Number of lines with "eexists" in the listing: report it, and nothing else.
### Data listing ###
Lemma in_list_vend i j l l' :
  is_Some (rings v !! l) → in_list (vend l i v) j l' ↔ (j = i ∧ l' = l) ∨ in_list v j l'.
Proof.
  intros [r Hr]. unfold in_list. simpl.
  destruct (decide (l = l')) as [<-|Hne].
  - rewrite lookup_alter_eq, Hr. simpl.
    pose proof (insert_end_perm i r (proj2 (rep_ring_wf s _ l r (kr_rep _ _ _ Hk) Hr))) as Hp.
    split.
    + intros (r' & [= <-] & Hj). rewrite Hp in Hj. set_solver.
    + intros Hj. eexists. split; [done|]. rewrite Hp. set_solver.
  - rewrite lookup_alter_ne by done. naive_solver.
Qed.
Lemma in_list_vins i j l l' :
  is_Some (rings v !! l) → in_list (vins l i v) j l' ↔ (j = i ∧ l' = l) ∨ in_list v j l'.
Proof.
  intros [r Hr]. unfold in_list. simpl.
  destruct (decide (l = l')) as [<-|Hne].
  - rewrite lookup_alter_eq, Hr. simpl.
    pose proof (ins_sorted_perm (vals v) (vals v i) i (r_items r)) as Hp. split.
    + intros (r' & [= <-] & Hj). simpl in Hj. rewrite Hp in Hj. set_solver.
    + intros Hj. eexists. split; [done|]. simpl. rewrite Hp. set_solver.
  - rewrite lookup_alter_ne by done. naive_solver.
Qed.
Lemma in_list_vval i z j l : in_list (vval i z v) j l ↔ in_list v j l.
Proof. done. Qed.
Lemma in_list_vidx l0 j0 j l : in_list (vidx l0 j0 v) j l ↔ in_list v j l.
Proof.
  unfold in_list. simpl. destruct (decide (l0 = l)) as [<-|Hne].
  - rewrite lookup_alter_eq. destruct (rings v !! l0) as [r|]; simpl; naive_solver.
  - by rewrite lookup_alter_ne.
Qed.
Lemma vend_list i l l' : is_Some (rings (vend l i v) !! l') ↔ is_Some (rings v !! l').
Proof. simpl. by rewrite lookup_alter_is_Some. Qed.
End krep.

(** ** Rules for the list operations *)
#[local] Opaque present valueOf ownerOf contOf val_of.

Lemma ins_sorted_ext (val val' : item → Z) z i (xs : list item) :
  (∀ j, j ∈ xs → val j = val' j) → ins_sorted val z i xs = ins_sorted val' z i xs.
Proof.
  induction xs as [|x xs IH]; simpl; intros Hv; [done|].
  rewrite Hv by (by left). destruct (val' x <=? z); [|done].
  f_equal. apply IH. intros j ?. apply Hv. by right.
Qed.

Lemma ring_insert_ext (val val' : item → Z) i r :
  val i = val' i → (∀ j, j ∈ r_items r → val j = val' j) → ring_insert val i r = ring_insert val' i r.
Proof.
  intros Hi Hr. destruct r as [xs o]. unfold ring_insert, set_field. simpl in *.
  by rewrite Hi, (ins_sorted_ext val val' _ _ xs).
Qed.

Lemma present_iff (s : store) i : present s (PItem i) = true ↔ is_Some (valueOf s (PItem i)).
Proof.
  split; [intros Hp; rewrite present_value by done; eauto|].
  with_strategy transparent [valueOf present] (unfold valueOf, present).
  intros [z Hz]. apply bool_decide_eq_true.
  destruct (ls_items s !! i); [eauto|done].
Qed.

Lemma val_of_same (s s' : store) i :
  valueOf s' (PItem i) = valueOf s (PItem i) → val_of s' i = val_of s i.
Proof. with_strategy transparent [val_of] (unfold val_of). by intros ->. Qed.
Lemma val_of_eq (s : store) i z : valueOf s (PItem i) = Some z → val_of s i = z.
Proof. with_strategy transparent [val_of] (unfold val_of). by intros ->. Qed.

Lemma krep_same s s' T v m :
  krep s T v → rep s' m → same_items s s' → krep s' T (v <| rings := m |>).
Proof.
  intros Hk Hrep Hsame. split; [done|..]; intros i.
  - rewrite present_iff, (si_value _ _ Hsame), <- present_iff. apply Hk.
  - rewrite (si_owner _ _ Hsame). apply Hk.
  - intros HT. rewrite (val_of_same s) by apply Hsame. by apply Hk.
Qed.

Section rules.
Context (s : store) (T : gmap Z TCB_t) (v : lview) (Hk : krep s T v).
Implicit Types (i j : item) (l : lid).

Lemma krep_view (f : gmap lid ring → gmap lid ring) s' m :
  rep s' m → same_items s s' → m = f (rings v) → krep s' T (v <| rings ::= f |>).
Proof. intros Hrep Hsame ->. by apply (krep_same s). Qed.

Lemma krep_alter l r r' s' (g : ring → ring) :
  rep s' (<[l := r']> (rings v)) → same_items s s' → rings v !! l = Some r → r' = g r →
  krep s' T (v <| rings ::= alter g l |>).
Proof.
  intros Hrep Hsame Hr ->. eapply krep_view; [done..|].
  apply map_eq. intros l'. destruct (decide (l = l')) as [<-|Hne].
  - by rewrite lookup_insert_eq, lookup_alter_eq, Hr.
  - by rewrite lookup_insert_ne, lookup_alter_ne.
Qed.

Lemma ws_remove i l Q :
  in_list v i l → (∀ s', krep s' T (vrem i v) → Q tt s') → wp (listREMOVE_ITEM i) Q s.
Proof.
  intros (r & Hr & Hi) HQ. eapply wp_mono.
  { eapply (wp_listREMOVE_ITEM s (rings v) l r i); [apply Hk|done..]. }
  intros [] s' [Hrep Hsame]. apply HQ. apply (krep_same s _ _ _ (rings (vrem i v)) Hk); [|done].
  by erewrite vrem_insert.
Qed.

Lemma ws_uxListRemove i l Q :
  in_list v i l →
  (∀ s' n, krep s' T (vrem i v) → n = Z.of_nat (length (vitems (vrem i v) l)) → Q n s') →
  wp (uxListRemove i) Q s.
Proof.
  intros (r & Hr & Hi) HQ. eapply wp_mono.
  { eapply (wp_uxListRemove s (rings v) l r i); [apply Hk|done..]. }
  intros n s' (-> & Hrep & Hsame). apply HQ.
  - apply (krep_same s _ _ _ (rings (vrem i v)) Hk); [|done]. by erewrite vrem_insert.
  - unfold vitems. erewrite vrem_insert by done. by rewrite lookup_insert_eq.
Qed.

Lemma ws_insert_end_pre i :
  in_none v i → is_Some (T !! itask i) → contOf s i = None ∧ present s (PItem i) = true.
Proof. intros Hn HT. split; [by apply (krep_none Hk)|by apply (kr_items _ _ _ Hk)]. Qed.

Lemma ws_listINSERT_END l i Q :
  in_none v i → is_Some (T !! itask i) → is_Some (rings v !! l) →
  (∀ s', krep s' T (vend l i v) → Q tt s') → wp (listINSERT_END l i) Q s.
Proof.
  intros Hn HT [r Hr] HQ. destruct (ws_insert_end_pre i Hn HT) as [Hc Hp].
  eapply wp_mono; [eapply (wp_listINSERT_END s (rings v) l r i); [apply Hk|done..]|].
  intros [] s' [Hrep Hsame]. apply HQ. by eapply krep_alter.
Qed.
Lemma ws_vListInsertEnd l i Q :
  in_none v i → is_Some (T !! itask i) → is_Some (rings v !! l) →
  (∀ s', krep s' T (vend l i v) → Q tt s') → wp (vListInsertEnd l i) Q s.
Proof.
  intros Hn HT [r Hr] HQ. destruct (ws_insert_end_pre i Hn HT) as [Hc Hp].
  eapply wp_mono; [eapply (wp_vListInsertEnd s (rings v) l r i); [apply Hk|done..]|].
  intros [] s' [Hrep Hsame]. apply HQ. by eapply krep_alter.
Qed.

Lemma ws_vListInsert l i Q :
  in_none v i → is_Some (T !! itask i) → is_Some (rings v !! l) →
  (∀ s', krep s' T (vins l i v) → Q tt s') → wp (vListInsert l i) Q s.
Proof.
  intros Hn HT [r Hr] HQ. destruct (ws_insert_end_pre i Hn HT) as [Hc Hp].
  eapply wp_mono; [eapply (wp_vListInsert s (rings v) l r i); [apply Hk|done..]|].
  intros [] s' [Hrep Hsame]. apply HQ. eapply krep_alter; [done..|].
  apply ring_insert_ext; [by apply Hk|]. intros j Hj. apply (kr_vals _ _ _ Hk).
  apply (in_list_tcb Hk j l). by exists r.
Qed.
###
> **Your response**: 2